*Excerpted records*:
Lemma pods_made before st addons' gd dec hashes w :
  fit w →
  ∃ now d cron i result w', effect w (pods before st addons' gd dec hashes) = ((i, Ok result), w') ∧
    frame [KDeployment; KPDB; KService; KInstance] w w' ∧ pods_kept (id_pending dec) hashes cron d w' ∧
    self w' = Some (inst (finished now st (addonMountPaths addons') gd dec d cron)).
Proof.
  intros Hfit. set (replicas := if id_pending dec then 0 else desiredReplicas spec).
  destruct (step_web st hashes replicas w Hfit) as (w1 & d & (He1 & Hf1 & Hfit1) & Hd & _).
  destruct (step_budget st w1 Hfit1) as (w2 & He2 & Hf2 & Hfit2).
  destruct (step_service st w2 Hfit2) as (w3 & He3 & Hf3 & Hfit3).
  destruct (step_cron st hashes (id_pending dec) w3 Hfit3) as (cron & w4 & (He4 & Hf4 & Hfit4) & Hweb4).
  assert (InstanceProgress.web meta w3 = InstanceProgress.web meta w1) as Hweb3.
  { unfold InstanceProgress.web. by rewrite (frame_at _ _ _ KDeployment Hf3 eq_refl), (frame_at _ _ _ KDeployment Hf2 eq_refl). }
  assert (pods_kept (id_pending dec) hashes cron d w4) as Hpods.
  { split.
    - by rewrite Hweb4, Hweb3.
    - apply (web_at _ _ w1); [by rewrite Hweb4|]. exact (web_made st hashes replicas w w1 He1).
    - apply (budget_at w2); [by rewrite (frame_at _ _ _ KPDB Hf4 eq_refl), (frame_at _ _ _ KPDB Hf3 eq_refl)|]. exact (budget_made st w1 w2 Hfit1 He2).
    - apply (service_at w3); [by rewrite (frame_at _ _ _ KService Hf4 eq_refl)|]. exact (service_made st w2 w3 He3).
    - exact (cron_made st hashes (id_pending dec) w3 w4 cron Hfit3 He4). }
  destruct (finish_run before st addons' gd dec cron w4 d Hfit4 (pk_web _ _ _ _ _ Hpods)) as (i & result & He5).
  eexists (clock w4), d, cron, i, result, _. split_and!.
  - unfold pods, try_with. fold replicas. rewrite effect_bind, He1. cbn [fst snd]. rewrite effect_bind, He2. cbn [fst snd].
    rewrite effect_bind, He3. cbn [fst snd]. rewrite effect_bind, He4. cbn [fst snd]. exact He5.
  - etrans; [|eapply frame_sub; [|apply frame_put]; reflexivity].
    repeat (etrans; [eapply frame_sub; [|eassumption]; reflexivity|]). reflexivity.
  - eapply pods_at; [|exact Hpods]. by eapply frame_sub; [|apply frame_put].
  - unfold self, put. rewrite put_objects_eq. apply lookup_insert_eq.
Qed.

Lemma pods_again before st addons' gd dec hashes cron d w :
  fit w → pods_kept (id_pending dec) hashes cron d w →
  ∃ now cron' w' i result, shown cron' = shown cron ∧ unchanged w w' ∧
    effect w (pods before st addons' gd dec hashes) =
      ((i, Ok result), put KInstance name (inst (finished now st (addonMountPaths addons') gd dec d cron')) w').
Proof.
  intros Hfit [Hd Hk1 Hk2 Hk3 Hk4].
  destruct (web_again st _ _ _ Hk1) as (w1 & He1 & Hf1). apply (budget_at w w1) in Hk2; [|by apply unchanged_at].
  destruct (budget_again st w1 Hk2) as (w2 & He2 & Hf2). assert (unchanged w w2) as Hu2 by by transitivity w1.
  apply (service_at w w2) in Hk3; [|by apply unchanged_at].
  destruct (service_again st w2 Hk3) as (w3 & He3 & Hf3). assert (unchanged w w3) as Hu3 by by transitivity w2.
  apply (cron_at _ _ _ w w3) in Hk4; [|by apply unchanged_at].
  destruct (cron_again st _ _ w3 _ Hk4) as (cron' & w4 & He4 & Hf4 & Hshown). assert (unchanged w w4) as Hu4 by by transitivity w3.
  destruct (finish_run before st addons' gd dec cron' w4 d) as (i & result & He5).
  { by apply (unchanged_fit w). }
  { unfold InstanceProgress.web. by rewrite (unchanged_at _ _ _ Hu4). }
  eexists (clock w4), cron', w4, i, result. split_and!; [done|done|]. unfold pods, try_with.
  rewrite effect_bind, He1. cbn [fst snd]. rewrite effect_bind, He2. cbn [fst snd].
  rewrite effect_bind, He3. cbn [fst snd]. rewrite effect_bind, He4. cbn [fst snd]. by rewrite He5.
Qed.

(** ** The pass and the pass again *)
Abbreviation pass := (InstanceProgress.pass r logs meta).
Definition hashes_for (secrets : list Secret) (gd : gateDecision) : rolloutHashes :=
  {| rh_config := configHash conf; rh_secrets := secretsHash secrets; rh_addons := gd_templateHash gd |}.

(** What the steps before the end of the pass set in the status. *)
Definition decided (st : OdooInstanceStatus) (gd : gateDecision) (dec : initDecision) : Prop :=
  set_so_far st = (m_Generation meta, id_initialized dec, id_upgradeName dec, gd_appliedHash gd, gd_activeUpgrade gd).

(** The cluster as a pass leaves it. *)
Definition steady (w : cluster) : Prop := ∃ now st gd dec secrets d cron,
  fit w ∧ self w = Some (inst (finished now st paths gd dec d cron)) ∧ decided st gd dec ∧
  claims_kept w ∧ config_kept w ∧ effect w (referencedSecrets (inst st)) = (Ok secrets, w) ∧
  init_kept dec w ∧ gated_kept (id_pending dec) gd w ∧ pods_kept (id_pending dec) (hashes_for secrets gd) cron d w.

(** The steps of a pass up to the gates. *)
Lemma pass_steps w st w1 w2 secrets dec w3 st3 gd w4 :
  fit w2 → self w = Some (inst st) →
  let st1 := in_Status (set_observed (m_Generation meta) (set_phase phaseCreating (ist_Ready st) (inst st))) in
  let st2 := in_Status (set_init (id_initialized dec) (id_upgradeName dec) (inst st1)) in
  effect w (reconcilePVC (inst st1)) = (Ok tt, w1) → effect w1 (reconcileConfigMap (inst st1) conf) = (Ok tt, w2) →
  effect w2 (referencedSecrets (inst st1)) = (Ok secrets, w2) →
  effect w2 (decideInitialization (inst st1)) = (Ok dec, w3) →
  effect w3 (gated (id_pending dec) st2) = (Ok (inst st3, gd), w4) →
  ∀ i result w', effect w4 (pods st st3 (ready_addons w2) gd dec (hashes_for secrets gd)) = ((i, Ok result), w') → pass w = w'.
Proof.
  intros Hfit Hst st1 st2 He1 He2 He3 He4 He5 i result w' He6. unfold InstanceProgress.pass, instanceReconcile. rewrite effect_get.
  change (objects w KInstance !! _) with (self w). rewrite Hst. cbn [found]. cbn [in_Meta InstanceProgress.inst].
  rewrite Hdeletion, Hfinalizer. cbn [negb]. unfold instancePass. cbv zeta. rewrite effect_bind.
  unfold reconcileOdooInstance. cbv zeta. cbn [in_Spec in_Meta in_Status InstanceProgress.inst].
  change (set_observed (m_Generation meta) (set_phase phaseCreating (ist_Ready st) (inst st))) with (inst st1).
  unfold try_with. rewrite effect_bind, He1. cbn [fst snd in_Spec InstanceProgress.inst]. rewrite Hconf.
  rewrite effect_bind, He2. cbn [fst snd]. rewrite effect_bind, He3. cbn [fst snd].
  destruct (step_addons logs meta spec current paths st1 w2 Hfit) as (Ha & _). rewrite effect_bind, Ha. cbn [fst snd].
  rewrite effect_bind, He4. cbn [fst snd].
  change (set_init (id_initialized dec) (id_upgradeName dec) (inst st1)) with (inst st2).
  rewrite effect_bind, (proj1 (Hfit KAddon)).
  change (if id_pending dec then ok (initHoldGate (inst st2) current) else gateAddonsRollout (inst st2) current)
    with (gated (id_pending dec) st2). rewrite He5. cbn [fst snd]. unfold pods, hashes_for, try_with in He6.
  change (in_Spec (inst st3)) with spec. rewrite He6. done.
Qed.

Lemma pass_steady w : fit w → steady (pass w).
Proof.
  intros Hfit. destruct (Hfit KInstance) as [st0 Hst0].
  set (st1 := in_Status (set_observed (m_Generation meta) (set_phase phaseCreating (ist_Ready st0) (inst st0)))).
  destruct (step_pvc st1 w Hfit) as (w1 & (He1 & Hf1 & Hfit1) & _).
  destruct (step_config st1 w1 Hfit1) as (w2 & He2 & Hf2 & Hfit2).
  destruct (step_secrets logs meta spec current paths st1 w2 Hfit2) as (secrets & He3 & _).
  destruct (step_init logs meta spec current paths Hinitsecret st1 w2 Hfit2) as (dec & w3 & (He4 & Hf4 & Hfit3) & _).
  set (st2 := in_Status (set_init (id_initialized dec) (id_upgradeName dec) (inst st1))).
  destruct (gated_outcome logs meta spec current paths st1 dec w3 Hfit3) as (st3 & gd & w4 & (He5 & Hf5 & Hfit4) & _).
  destruct (gated_made (id_pending dec) st2 w3 _ gd w4 Hfit3 He5) as [Hst3 Hgate].
  destruct (pods_made st0 st3 (ready_addons w2) gd dec (hashes_for secrets gd) w4 Hfit4)
    as (now & d & cron & i & result & w' & He6 & Hf6 & Hpods & Hself).
  assert (fit (pass w)) as Hfit'
    by (apply (pass_fit r logs meta spec conf current paths Hconf Hsizes Hdeletion Hfinalizer Hinitsecret); by left).
  revert Hfit'. rewrite (pass_steps w st0 w1 w2 secrets dec w3 st3 gd w4 Hfit2 Hst0 He1 He2 He3 He4 He5 i result w' He6).
  rewrite (proj2 (Hfit2 KAddon)) in Hself.
  intros Hfit'. exists now, st3, gd, dec, secrets, d, cron. split_and!; [exact Hfit'|exact Hself|..].
  - unfold decided. by rewrite (f_equal in_Status Hst3 : st3 = _).
  - apply (claims_at w1); [|by apply (claims_made st1 w)].
    by rewrite (frame_at _ _ _ KPVC Hf6 eq_refl), (frame_at _ _ _ KPVC Hf5 eq_refl), (frame_at _ _ _ KPVC Hf4 eq_refl),
      (frame_at _ _ _ KPVC Hf2 eq_refl).
  - apply (config_at w2); [|by apply (config_made st1 w1)].
    by rewrite (frame_at _ _ _ KConfigMap Hf6 eq_refl), (frame_at _ _ _ KConfigMap Hf5 eq_refl), (frame_at _ _ _ KConfigMap Hf4 eq_refl).
  - apply (secrets_at st1 st3 w2 w' secrets); [|exact He3].
    by rewrite (frame_at _ _ _ KSecret Hf6 eq_refl), (frame_at _ _ _ KSecret Hf5 eq_refl), (frame_at _ _ _ KSecret Hf4 eq_refl).
  - apply (init_at dec w4); [by apply (frame_at _ _ _ _ Hf6)|]. pose proof (init_made st1 w2 dec w3 Hfit2 He4) as Hk.
    destruct (id_pending dec) eqn:Hp; [by injection He5 as _ _ <-|]. unfold init_kept in Hk |- *. by rewrite Hp in Hk |- *.
  - apply (gated_at _ gd w4); [by apply (frame_at _ _ _ _ Hf6)|done].
  - exact Hpods.
Qed.

Lemma finished_keeps now st ps gd dec d cron : set_so_far (finished now st ps gd dec d cron) = set_so_far st.
Proof. unfold finished. cbv zeta. by rewrite settled_status. Qed.

Lemma kept_phase gd dec d w :
  init_kept dec w → gated_kept (id_pending dec) gd w → phase_of gd dec d ≠ gatePhaseUpgradeFailed.
Proof.
  unfold init_kept, gated_kept, gate_kept, phase_of. destruct (id_pending dec); [by intros (_ & [= _ _ _ -> _] & _)|].
  intros _ [[_ Hk] _]. destruct (String.eqb (gd_phase gd) ""); [by destruct (serves d)|]. by destruct Hk as (-> & _).
Qed.

(** Passing over a steady cluster changes nothing. *)
Lemma steady_again w : steady w → unchanged w (pass w).
Proof.
  intros (now & st & gd & dec & secrets & d & cron & Hfit & Hself & Hdec & Hclaims & Hconfig & Hsecrets & Hinit & Hgate & Hpods).
  set (st0 := finished now st paths gd dec d cron) in Hself.
  set (st1 := in_Status (set_observed (m_Generation meta) (set_phase phaseCreating (ist_Ready st0) (inst st0)))).
  pose proof (claims_again st1 w Hclaims) as He1.
  destruct (config_again st1 w Hconfig) as (w2 & He2 & Hu2). pose proof (unchanged_fit _ _ Hu2 Hfit) as Hfit2.
  pose proof (secrets_at st st1 w w2 secrets (unchanged_at KSecret _ _ Hu2) Hsecrets) as He3.
  pose proof (kept_phase gd dec d w Hinit Hgate) as Hphase.
  pose proof (eq_trans (finished_keeps now st paths gd dec d cron) Hdec) as Hkeeps. fold st0 in Hkeeps.
  injection Hkeeps as Hobs Hini Hup Happ Hact.
  destruct (init_again st1 w2 dec Hfit2 (init_at dec w w2 (unchanged_at KUpgrade _ _ Hu2) Hinit) Hini) as (dec' & He4 & Hdec').
  assert (id_pending dec' = id_pending dec) as Hpending by by injection Hdec'.
  set (st2 := in_Status (set_init (id_initialized dec') (id_upgradeName dec') (inst st1))).
  destruct (gated_again (id_pending dec) st2 w2 gd Hfit2) as (x & gd' & He5 & Hgd' & Hx);
    [by apply (gated_at _ _ w); [by apply (unchanged_at KUpgrade)|]|exact Happ|].
  set (st3 := in_Status x). assert (x = inst st3) as Hx3 by (unfold st3; by rewrite Hx).
  assert (hashes_for secrets gd' = hashes_for secrets gd) as Hhashes by (unfold hashes_for; by injection Hgd' as ->).
  destruct (pods_again st0 st3 (ready_addons w2) gd' dec' (hashes_for secrets gd') cron d w2 Hfit2)
    as (later & cron' & w3 & i & result & Hcron & Hu3 & He6).
  { rewrite Hpending, Hhashes. apply (pods_at _ _ _ _ w); [by eapply frame_sub; [|exact Hu2]|done]. }
  rewrite Hx3 in He5. rewrite <-Hpending in He5.
  rewrite (pass_steps w st0 w w2 secrets dec' w2 st3 gd' w2 Hfit2 Hself He1 He2 He3 He4 He5 i result _ He6).
  assert (finished later st3 (addonMountPaths (ready_addons w2)) gd' dec' d cron' = st0) as ->.
  { rewrite (proj2 (Hfit2 KAddon)). apply finished_again; [|by unfold st3; rewrite Hx|done..].
    unfold decided in Hdec. rewrite Hdec. unfold st3. rewrite Hx. injection Hdec' as _ Hi2 Hi3 _ _. injection Hgd' as _ Hg2 Hg3 _.
    unfold set_so_far. cbn [in_Status set_gate in_with_status]. cbn. by rewrite Hi2, Hi3, Hg2, Hg3. }
  transitivity w3; [by transitivity w2|]. apply put_unchanged.
  by rewrite (unchanged_at _ _ _ Hu3), (unchanged_at _ _ _ Hu2).
Qed.

Lemma passes_steady w n : fit w → steady (Nat.iter n pass (pass w)).
Proof.
  intros Hfit. assert (∀ w, fit w → fit (pass w)) as Hkeep
    by (intros w' Hw'; apply (pass_fit r logs meta spec conf current paths Hconf Hsizes Hdeletion Hfinalizer Hinitsecret); by left).
  induction n as [|n IH]; [by apply pass_steady|]. cbn. apply pass_steady. by destruct IH as (? & ? & ? & ? & ? & ? & ? & ? & _).
Qed.

(** ** Properties *)

(** C11: the operator comes to rest. Whatever state its status is in, a pass on an instance that has
    what it needs (a valid configuration, its Secrets, no other owner's objects in its way, no failed
    upgrade) leaves a cluster in which a further pass, and any number of them, changes no object of
    any kind: claims, configuration, upgrades, Deployments, disruption budget, service and the status
    are written as they are already. Only what others do (an upgrade that ends, pods that start) gives
    the next pass something to do, so the operator's own writes never wake it up for ever. *)
Theorem instance_pass_idempotent w n k :
  fit w ∨ created meta spec fit w → objects (Nat.iter n pass (pass w)) k = objects (pass w) k.
Proof.
  intros (w0 & Hfit & ->)%(pass_start r logs meta spec Hdeletion Hfinalizer).
  induction n as [|n IH]; [done|]. rewrite <-IH. cbn. apply (unchanged_at k), steady_again, passes_steady, Hfit.
Qed.
End Steady.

*Problem*:
Return, word for word, the lines of the data above from the line with "revert Hfit'. rewrite" through the line with "- apply (claims_at", inclusive.

*Response to the task*:
  revert Hfit'. rewrite (pass_steps w st0 w1 w2 secrets dec w3 st3 gd w4 Hfit2 Hst0 He1 He2 He3 He4 He5 i result w' He6).
  rewrite (proj2 (Hfit2 KAddon)) in Hself.
  intros Hfit'. exists now, st3, gd, dec, secrets, d, cron. split_and!; [exact Hfit'|exact Hself|..].
  - unfold decided. by rewrite (f_equal in_Status Hst3 : st3 = _).
  - apply (claims_at w1); [|by apply (claims_made st1 w)].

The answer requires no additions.